# How do you verify whether rolle's theorem can be applied to the function f(x)=tanx in [0,pi]?

Aug 26, 2016

The stickler for precision in me always wants to say, "Yes. For any function at all, Rolle's Theorem say: If $f$ is continuous on $\left[a , b\right]$ and differentiable on $\left(a , b\right)$ and $f \left(a\right) = f \left(b\right)$, then there is a $c$ in $\left(a , b\right)$ with $f ' \left(c\right) = 0$"

When we are asked whether some theorem "can be applied" to some situation, we are really being asked "Are the hypotheses of the theorem true for this situation?"

(The hypotheses are also called the antecedent, of 'the if parts'.)

So we need to determine whether the hypotheses ot Rolle's Theorem are true for the function

$f \left(x\right) = \tan x$ on the interval $\left[0 , \pi\right]$

Rolle's Theorem has three hypotheses:

H1 : $f$ is continuous on the closed interval $\left[a , b\right]$
H2 : $f$ is differentiable on the open interval $\left(a , b\right)$.
H3 : $f \left(a\right) = f \left(b\right)$

We say that we can apply Rolle's Theorem if all 3 hypotheses are true.

H1 : The function $f$ in this problem is NOT continuous on $\left[0 , \pi\right]$ Because it is not defined at $\frac{\pi}{2}$.

At this point we could stop. Not all of the hypotheses are true. Let's look at the others for completeness.
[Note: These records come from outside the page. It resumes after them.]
Definition with_parent (t : FlatTag) (p : option jsstr) : FlatTag :=
  {| ft_id := ft_id t; ft_name := ft_name t; ft_color := ft_color t; ft_parentId := p |}.

(** A list whose changed tag lies below [p] is a forest exactly when the
    validation accepted [p]. *)
Lemma validate_iff tags t' p :
  tag_forest tags -> ft_id t' ∈ map ft_id tags -> parent_of t' = Some p ->
  validateParentChain (Some (ft_id t')) (Some p) tags = Ok () <-> tag_forest (update_tag t' tags).
Proof.
  intros Hf Hid Hp. split.
  - intros Hv. assert (exists lp, up_chain tags p lp) as [lp Hlp].
    { assert (is_Some (map_get (byId tags) p)) as [u Hu].
      { unfold validateParentChain in Hv. destruct p as [|c r].
        - exfalso. unfold parent_of in Hp. by destruct (ft_parentId t') as [[|]|].
        - unfold map_has in Hv. destruct (map_get _ _); [eauto|done]. }
      destruct (forest_chain tags Hf _ _ Hu) as (l & ? & _). eauto. }
    destruct (validate_move tags Hf t' Hid p lp Hlp) as (h & x & pre & suf & _ & _ & Hmax & Hr).
    rewrite Hv in Hr. case_bool_decide; [done|]. destruct (_ <? _) eqn:Hlt; [done|]. apply Z.ltb_ge in Hlt.
    eapply (forest_update tags Hf t' Hid lp); [by eapply move_chain|].
    intros y pre' suf' Hy. specialize (Hmax _ _ _ Hy). rewrite length_app. simpl. lia.
  - intros Hf'. assert (t' ∈ update_tag t' tags) as Hin by (apply update_in; auto).
    destruct (tf_chain _ Hf' _ Hin) as (l & Hl & _). destruct (up_chain_head _ _ _ Hl) as [lp ->].
    destruct (move_chain_inv tags Hf t' Hid p Hp lp Hl) as [Hlp Hn].
    destruct (validate_move tags Hf t' Hid p lp Hlp) as (h & x & pre & suf & Hx & <- & _ & ->).
    rewrite bool_decide_false by done. rewrite (proj2 (Z.ltb_ge _ _)); [done|].
    assert (Hx' : up_chain (update_tag t' tags) x (pre ++ ft_id t' :: lp)).
    { eapply chain_redirect; [done..|]. intros y Hy. apply update_get_ne; [done..|]. intros ->.
      apply up_chain_nodup in Hx. apply NoDup_app in Hx as (_ & Hd & _). apply (Hd _ Hy). by left. }
    destruct (get_chain _ _ _ Hx') as [u Hu]. apply (forest_get _ Hf') in Hu as [Hu <-].
    destruct (tf_chain _ Hf' _ Hu) as (l & Hl' & Hlen). rewrite <- (up_chain_fun _ _ _ _ Hx' Hl') in Hlen.
    rewrite length_app in Hlen. simpl in Hlen. lia.
Qed.

Lemma path_bound tags x l : tag_forest tags -> up_chain tags x l -> Z.of_nat (length l) <= TAG_TREE_MAX_DEPTH.
Proof.
  intros Hf Hl. destruct (get_chain _ _ _ Hl) as [u Hu]. apply (forest_get _ Hf) in Hu as [Hin <-].
  destruct (tf_chain _ Hf _ Hin) as (l' & Hl' & ?). by rewrite (up_chain_fun _ _ _ _ Hl Hl').
Qed.

(** A tag that becomes a root. *)
Lemma forest_to_root tags t' :
  tag_forest tags -> ft_id t' ∈ map ft_id tags -> parent_of t' = None -> tag_forest (update_tag t' tags).
Proof.
  intros Hf Hid Hp. eapply (forest_update _ Hf _ Hid []).
  - eapply uc_root; [|done]. by rewrite update_get, bool_decide_true.
  - intros x pre suf Hx. apply path_bound in Hx; [|done]. rewrite length_app in *. simpl in *. lia.
Qed.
H2 : The function $f$ in this problem is not differentiable on $\left(0 , \pi\right)$ because it is not continuous at $\frac{\pi}{2}$. (The derivative function ${\sec}^{2} x$ is not defined for $x = \frac{\pi}{2}$

H3 : $f \left(0\right) = 0 = f \left(\pi\right)$

If even one hypothesis fails to be true, then we cannot apply the theorem.
Therefore we CANNOT apply Rolle's Theorem to $f \left(x\right) = \tan x$ on the interval $\left[0 , \pi\right]$.